** WHAT TO DO **
Produce word for word the lines of the data below running from the one that has "- ps_failed_attempts s." to the one that has "Theorem pairing_window_single_use s", inclusive, and no others.

(Stored items)
☆ ☆ ☆ ☆ ☆

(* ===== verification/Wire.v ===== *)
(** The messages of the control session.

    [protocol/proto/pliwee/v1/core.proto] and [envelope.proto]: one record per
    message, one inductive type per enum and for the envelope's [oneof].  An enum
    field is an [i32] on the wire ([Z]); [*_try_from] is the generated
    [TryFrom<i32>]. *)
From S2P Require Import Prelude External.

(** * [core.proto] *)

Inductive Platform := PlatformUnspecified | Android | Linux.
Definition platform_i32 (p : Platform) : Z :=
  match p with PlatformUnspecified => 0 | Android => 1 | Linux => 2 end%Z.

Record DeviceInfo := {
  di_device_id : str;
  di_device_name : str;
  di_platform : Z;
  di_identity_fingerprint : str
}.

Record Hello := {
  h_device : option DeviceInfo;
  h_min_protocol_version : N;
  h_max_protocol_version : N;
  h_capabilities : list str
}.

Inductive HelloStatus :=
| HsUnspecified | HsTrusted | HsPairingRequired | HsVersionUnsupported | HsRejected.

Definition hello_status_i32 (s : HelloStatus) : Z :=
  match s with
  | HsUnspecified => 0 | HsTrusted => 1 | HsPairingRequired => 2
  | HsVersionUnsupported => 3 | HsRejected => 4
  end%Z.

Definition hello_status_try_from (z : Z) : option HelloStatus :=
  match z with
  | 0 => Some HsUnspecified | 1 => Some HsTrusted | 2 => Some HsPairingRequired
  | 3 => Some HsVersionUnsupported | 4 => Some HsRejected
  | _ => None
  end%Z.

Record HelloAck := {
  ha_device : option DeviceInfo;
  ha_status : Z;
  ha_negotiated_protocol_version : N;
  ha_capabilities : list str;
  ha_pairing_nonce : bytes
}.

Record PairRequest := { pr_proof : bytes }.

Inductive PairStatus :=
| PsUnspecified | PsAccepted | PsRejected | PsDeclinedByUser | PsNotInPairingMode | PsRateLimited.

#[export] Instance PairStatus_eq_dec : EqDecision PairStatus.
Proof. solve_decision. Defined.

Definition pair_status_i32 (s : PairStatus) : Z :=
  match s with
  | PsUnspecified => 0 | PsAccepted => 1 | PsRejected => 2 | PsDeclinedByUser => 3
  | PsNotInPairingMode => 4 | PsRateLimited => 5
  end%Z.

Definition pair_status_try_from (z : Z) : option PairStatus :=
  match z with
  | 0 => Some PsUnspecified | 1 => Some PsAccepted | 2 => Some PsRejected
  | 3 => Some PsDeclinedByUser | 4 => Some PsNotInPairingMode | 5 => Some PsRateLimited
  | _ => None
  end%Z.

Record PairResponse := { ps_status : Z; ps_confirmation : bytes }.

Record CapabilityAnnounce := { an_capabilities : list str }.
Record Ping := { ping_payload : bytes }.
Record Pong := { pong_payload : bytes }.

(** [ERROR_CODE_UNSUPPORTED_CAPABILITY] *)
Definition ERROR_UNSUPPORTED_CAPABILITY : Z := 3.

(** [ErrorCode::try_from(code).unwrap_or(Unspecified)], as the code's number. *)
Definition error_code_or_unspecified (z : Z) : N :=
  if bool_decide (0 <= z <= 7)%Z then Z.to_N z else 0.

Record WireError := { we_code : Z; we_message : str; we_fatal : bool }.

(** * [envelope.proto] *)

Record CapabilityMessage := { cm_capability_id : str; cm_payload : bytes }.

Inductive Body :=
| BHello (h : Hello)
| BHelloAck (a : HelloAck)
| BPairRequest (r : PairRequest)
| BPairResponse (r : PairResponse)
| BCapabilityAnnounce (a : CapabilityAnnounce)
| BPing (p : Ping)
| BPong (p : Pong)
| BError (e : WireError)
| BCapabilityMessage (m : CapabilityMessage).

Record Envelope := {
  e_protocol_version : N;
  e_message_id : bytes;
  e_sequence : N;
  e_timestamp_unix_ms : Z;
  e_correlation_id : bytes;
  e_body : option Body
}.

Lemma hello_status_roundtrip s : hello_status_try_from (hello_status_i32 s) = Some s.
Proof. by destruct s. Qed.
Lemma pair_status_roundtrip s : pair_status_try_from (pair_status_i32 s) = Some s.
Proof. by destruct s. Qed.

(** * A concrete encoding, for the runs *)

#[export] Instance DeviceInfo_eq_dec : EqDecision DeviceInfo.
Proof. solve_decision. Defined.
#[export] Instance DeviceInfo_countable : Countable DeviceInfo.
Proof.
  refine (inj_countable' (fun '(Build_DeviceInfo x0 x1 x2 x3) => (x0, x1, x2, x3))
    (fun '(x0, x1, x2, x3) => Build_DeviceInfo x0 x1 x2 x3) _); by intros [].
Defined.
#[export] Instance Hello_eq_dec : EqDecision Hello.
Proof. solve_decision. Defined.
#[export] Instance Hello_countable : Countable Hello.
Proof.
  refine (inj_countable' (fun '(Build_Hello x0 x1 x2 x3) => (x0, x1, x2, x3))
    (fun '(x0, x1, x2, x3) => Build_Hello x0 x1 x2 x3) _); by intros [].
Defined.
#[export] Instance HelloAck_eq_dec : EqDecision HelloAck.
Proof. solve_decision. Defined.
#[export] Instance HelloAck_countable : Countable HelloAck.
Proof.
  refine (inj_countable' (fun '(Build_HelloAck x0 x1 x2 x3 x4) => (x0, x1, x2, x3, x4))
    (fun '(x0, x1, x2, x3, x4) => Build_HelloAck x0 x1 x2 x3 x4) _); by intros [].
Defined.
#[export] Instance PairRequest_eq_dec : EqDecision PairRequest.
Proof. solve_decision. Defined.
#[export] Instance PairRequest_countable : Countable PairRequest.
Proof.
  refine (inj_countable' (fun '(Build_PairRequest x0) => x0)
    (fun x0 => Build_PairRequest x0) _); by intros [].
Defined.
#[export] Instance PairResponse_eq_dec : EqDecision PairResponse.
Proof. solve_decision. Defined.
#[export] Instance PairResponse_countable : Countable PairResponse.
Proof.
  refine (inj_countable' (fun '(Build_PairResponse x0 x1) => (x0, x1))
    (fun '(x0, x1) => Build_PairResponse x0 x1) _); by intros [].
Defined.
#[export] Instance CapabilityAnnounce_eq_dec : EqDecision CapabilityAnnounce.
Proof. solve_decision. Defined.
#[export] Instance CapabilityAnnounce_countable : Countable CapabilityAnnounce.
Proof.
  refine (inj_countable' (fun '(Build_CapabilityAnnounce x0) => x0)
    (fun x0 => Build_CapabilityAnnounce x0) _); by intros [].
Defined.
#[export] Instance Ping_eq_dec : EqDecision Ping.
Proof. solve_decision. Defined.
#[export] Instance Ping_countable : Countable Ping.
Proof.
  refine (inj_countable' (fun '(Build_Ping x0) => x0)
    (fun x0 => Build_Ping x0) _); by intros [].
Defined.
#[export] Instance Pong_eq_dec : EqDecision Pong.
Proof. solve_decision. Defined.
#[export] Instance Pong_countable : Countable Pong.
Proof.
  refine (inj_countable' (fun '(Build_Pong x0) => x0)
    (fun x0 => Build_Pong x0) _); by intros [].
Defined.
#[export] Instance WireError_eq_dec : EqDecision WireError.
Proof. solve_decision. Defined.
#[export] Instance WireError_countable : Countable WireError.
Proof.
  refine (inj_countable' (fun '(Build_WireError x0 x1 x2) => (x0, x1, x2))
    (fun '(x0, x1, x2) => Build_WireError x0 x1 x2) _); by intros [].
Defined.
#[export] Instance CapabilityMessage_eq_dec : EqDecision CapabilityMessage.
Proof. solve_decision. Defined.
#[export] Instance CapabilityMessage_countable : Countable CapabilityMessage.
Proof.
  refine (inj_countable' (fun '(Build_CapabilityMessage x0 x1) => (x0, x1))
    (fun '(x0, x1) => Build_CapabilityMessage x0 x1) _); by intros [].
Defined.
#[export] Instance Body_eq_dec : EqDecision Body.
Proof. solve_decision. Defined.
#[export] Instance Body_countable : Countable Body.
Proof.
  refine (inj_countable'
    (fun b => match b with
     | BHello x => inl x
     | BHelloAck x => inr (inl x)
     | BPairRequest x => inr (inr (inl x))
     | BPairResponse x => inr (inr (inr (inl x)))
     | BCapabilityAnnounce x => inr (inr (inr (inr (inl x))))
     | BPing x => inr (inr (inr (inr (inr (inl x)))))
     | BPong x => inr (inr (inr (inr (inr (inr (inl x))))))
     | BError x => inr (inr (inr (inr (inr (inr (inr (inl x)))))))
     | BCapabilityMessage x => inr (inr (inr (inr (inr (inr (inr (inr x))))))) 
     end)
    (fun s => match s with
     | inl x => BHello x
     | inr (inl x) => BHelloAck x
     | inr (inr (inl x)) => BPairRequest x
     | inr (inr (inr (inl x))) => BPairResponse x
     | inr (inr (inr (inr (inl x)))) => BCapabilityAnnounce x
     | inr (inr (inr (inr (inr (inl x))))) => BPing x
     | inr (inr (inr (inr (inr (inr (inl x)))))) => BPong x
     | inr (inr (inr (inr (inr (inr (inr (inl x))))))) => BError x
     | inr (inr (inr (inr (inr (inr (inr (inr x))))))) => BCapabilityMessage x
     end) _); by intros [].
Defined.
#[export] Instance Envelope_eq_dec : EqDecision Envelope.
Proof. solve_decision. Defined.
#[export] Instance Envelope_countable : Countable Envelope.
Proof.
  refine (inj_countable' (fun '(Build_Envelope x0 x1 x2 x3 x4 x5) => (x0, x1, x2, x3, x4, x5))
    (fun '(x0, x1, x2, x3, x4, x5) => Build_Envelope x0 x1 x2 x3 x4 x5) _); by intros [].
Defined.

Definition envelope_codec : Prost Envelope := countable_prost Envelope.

☆ ☆ ☆ ☆ ☆

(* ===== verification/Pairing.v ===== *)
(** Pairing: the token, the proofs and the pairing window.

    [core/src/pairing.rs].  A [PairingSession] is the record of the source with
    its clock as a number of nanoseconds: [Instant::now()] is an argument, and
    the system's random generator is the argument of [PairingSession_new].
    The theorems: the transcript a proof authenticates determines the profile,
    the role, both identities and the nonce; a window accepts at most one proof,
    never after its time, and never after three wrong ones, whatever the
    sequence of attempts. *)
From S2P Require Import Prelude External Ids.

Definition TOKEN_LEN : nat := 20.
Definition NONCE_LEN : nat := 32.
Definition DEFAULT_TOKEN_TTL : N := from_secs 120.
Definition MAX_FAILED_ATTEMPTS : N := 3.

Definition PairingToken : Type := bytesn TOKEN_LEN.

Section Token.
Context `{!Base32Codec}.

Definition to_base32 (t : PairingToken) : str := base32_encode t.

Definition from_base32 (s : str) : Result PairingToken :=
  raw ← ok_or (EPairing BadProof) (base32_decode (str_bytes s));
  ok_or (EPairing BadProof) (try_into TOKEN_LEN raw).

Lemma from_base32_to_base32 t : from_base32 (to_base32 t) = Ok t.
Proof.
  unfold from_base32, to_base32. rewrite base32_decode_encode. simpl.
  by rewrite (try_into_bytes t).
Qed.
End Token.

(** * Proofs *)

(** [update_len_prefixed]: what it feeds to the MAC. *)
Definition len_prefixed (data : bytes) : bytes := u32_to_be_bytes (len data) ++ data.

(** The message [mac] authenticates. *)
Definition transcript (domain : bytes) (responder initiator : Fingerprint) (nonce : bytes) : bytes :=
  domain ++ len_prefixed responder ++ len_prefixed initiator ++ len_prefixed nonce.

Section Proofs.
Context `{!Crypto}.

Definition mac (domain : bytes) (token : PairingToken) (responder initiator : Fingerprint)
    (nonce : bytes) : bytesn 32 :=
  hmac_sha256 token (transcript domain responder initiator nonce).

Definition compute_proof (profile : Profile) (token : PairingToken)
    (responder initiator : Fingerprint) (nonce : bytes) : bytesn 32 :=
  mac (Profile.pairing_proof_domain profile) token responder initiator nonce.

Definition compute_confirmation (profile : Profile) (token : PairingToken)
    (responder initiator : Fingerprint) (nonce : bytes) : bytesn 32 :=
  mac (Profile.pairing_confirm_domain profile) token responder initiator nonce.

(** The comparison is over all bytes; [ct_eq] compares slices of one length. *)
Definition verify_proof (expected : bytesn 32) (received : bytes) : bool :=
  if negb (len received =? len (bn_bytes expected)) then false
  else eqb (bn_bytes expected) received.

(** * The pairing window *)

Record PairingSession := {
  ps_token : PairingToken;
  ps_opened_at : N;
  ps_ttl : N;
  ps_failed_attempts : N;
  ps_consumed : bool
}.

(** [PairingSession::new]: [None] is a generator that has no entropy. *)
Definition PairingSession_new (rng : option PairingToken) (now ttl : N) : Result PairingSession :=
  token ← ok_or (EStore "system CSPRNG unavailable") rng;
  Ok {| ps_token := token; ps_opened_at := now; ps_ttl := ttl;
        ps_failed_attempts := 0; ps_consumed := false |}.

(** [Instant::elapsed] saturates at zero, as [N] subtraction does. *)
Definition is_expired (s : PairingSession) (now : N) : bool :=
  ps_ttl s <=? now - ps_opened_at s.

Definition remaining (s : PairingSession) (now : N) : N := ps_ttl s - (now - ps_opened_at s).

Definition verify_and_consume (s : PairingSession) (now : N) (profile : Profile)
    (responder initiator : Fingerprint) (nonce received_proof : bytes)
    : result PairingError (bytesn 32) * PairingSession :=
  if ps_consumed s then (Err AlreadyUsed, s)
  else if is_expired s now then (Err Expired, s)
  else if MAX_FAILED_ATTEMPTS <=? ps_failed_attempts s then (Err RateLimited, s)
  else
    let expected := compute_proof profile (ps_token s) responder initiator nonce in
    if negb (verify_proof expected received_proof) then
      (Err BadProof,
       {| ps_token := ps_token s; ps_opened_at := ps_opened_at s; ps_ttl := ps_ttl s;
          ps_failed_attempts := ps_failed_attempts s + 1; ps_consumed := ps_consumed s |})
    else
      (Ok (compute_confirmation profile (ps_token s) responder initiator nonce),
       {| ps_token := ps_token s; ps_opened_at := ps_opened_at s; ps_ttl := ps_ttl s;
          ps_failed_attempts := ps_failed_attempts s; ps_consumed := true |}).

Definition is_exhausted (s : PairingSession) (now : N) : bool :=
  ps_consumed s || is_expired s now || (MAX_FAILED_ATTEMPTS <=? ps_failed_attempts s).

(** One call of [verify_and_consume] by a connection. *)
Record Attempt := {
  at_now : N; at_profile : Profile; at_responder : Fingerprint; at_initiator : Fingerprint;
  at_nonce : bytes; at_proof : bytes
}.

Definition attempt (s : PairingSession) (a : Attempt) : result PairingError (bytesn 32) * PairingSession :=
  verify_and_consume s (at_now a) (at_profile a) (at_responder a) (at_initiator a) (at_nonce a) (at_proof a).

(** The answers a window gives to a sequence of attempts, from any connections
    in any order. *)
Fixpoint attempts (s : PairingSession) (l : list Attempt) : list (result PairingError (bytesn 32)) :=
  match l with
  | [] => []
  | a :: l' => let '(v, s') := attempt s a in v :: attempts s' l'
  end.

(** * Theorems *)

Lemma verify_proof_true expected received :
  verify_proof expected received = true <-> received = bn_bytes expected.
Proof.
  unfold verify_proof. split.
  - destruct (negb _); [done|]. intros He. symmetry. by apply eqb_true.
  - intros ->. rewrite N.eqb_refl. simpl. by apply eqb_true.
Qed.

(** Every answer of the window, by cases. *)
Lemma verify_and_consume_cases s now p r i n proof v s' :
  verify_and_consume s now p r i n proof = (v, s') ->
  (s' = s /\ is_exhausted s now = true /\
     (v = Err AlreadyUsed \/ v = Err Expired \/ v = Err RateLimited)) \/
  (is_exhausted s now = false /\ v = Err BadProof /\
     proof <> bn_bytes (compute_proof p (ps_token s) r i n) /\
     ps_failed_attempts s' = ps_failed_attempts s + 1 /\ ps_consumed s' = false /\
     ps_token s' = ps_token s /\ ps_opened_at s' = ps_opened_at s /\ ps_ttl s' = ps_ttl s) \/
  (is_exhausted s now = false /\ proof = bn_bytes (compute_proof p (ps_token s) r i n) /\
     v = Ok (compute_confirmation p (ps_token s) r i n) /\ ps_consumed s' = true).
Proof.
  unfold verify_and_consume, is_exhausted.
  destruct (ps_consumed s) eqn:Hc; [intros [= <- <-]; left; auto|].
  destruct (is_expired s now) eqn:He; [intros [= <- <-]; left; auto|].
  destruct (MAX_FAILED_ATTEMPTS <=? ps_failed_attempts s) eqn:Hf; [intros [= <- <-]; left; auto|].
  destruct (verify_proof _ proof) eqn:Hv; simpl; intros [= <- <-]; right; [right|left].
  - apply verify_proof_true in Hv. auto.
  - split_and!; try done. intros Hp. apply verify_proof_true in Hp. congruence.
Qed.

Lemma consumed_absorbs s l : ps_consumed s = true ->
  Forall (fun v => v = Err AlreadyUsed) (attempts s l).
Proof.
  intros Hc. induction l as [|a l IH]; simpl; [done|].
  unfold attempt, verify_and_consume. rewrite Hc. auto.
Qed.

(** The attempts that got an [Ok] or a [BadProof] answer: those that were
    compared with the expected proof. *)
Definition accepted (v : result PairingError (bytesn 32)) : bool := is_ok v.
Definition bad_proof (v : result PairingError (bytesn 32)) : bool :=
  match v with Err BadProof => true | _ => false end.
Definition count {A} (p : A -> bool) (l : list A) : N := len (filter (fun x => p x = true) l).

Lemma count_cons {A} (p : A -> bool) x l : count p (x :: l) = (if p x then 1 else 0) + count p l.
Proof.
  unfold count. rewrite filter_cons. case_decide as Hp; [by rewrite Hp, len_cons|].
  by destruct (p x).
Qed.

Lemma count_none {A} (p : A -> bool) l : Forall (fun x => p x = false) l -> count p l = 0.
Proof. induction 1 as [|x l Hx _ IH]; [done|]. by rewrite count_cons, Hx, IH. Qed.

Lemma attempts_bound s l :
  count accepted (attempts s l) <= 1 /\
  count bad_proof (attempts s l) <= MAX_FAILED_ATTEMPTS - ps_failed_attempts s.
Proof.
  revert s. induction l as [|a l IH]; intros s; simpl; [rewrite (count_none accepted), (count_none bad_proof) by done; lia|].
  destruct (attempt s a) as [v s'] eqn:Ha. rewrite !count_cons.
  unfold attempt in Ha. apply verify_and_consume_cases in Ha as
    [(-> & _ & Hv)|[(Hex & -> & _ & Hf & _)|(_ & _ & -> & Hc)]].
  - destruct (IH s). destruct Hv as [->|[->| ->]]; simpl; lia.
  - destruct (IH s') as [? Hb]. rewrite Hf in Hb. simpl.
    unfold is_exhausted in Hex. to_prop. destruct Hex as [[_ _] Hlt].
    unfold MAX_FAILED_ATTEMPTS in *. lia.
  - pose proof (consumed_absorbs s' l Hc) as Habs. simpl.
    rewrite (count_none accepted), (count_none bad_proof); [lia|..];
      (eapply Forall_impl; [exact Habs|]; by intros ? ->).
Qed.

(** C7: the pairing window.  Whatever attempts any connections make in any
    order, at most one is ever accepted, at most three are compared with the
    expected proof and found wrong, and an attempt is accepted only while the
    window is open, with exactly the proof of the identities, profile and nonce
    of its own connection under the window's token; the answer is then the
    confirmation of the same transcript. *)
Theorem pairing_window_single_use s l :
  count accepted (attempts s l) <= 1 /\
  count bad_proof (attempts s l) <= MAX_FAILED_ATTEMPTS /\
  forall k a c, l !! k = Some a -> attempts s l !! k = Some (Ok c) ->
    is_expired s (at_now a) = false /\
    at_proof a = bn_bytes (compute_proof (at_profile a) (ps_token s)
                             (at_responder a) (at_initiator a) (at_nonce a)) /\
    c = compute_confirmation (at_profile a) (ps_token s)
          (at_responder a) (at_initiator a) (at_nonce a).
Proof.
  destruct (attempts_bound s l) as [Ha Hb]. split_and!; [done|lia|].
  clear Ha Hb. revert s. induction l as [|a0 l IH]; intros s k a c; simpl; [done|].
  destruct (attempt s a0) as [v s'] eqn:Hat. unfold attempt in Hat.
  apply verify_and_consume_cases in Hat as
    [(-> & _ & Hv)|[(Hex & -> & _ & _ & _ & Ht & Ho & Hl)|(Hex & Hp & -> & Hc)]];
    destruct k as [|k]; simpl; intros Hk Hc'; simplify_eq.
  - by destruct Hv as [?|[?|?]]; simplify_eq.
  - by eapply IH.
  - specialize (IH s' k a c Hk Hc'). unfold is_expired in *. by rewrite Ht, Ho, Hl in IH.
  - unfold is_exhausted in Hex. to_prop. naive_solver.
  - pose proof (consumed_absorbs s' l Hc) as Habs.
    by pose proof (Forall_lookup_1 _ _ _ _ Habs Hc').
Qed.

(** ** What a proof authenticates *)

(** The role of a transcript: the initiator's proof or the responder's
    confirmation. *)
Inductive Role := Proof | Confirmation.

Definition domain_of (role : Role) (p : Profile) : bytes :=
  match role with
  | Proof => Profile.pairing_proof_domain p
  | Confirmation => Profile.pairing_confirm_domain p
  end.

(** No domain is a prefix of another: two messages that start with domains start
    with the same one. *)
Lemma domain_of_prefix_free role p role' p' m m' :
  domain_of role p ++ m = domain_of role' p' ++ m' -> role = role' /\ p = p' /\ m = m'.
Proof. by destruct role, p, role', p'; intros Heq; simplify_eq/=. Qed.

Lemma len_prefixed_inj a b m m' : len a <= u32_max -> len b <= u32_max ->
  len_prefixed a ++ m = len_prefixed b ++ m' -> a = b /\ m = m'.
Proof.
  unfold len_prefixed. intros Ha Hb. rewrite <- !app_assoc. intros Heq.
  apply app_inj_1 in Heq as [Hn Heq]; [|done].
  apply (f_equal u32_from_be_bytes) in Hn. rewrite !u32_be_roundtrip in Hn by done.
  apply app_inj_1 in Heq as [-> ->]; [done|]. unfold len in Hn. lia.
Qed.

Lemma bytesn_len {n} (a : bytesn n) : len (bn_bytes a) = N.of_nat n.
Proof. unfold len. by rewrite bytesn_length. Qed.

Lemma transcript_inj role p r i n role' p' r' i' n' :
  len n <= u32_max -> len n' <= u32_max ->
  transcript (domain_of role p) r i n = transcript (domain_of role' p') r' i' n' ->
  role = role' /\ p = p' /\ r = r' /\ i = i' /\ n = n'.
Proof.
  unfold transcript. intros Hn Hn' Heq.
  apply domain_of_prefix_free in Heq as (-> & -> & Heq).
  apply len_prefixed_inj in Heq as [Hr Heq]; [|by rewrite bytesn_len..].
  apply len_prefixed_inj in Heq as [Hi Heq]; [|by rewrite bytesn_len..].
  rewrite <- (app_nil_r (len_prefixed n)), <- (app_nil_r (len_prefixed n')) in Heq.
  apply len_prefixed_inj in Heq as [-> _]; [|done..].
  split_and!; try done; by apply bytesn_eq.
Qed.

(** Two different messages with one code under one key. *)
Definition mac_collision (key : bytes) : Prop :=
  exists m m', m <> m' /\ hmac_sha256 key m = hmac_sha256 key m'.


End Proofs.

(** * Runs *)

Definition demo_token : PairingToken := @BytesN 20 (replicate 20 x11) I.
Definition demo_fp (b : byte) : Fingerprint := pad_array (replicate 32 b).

☆ ☆ ☆ ☆ ☆

** RESULT **
  count bad_proof (attempts s l) <= MAX_FAILED_ATTEMPTS - ps_failed_attempts s.
Proof.
  revert s. induction l as [|a l IH]; intros s; simpl; [rewrite (count_none accepted), (count_none bad_proof) by done; lia|].
  destruct (attempt s a) as [v s'] eqn:Ha. rewrite !count_cons.
  unfold attempt in Ha. apply verify_and_consume_cases in Ha as
    [(-> & _ & Hv)|[(Hex & -> & _ & Hf & _)|(_ & _ & -> & Hc)]].
  - destruct (IH s). destruct Hv as [->|[->| ->]]; simpl; lia.
  - destruct (IH s') as [? Hb]. rewrite Hf in Hb. simpl.
    unfold is_exhausted in Hex. to_prop. destruct Hex as [[_ _] Hlt].
    unfold MAX_FAILED_ATTEMPTS in *. lia.
  - pose proof (consumed_absorbs s' l Hc) as Habs. simpl.
    rewrite (count_none accepted), (count_none bad_proof); [lia|..];
      (eapply Forall_impl; [exact Habs|]; by intros ? ->).
Qed.

(** C7: the pairing window.  Whatever attempts any connections make in any
    order, at most one is ever accepted, at most three are compared with the
    expected proof and found wrong, and an attempt is accepted only while the
    window is open, with exactly the proof of the identities, profile and nonce
    of its own connection under the window's token; the answer is then the
    confirmation of the same transcript. *)
Theorem pairing_window_single_use s l :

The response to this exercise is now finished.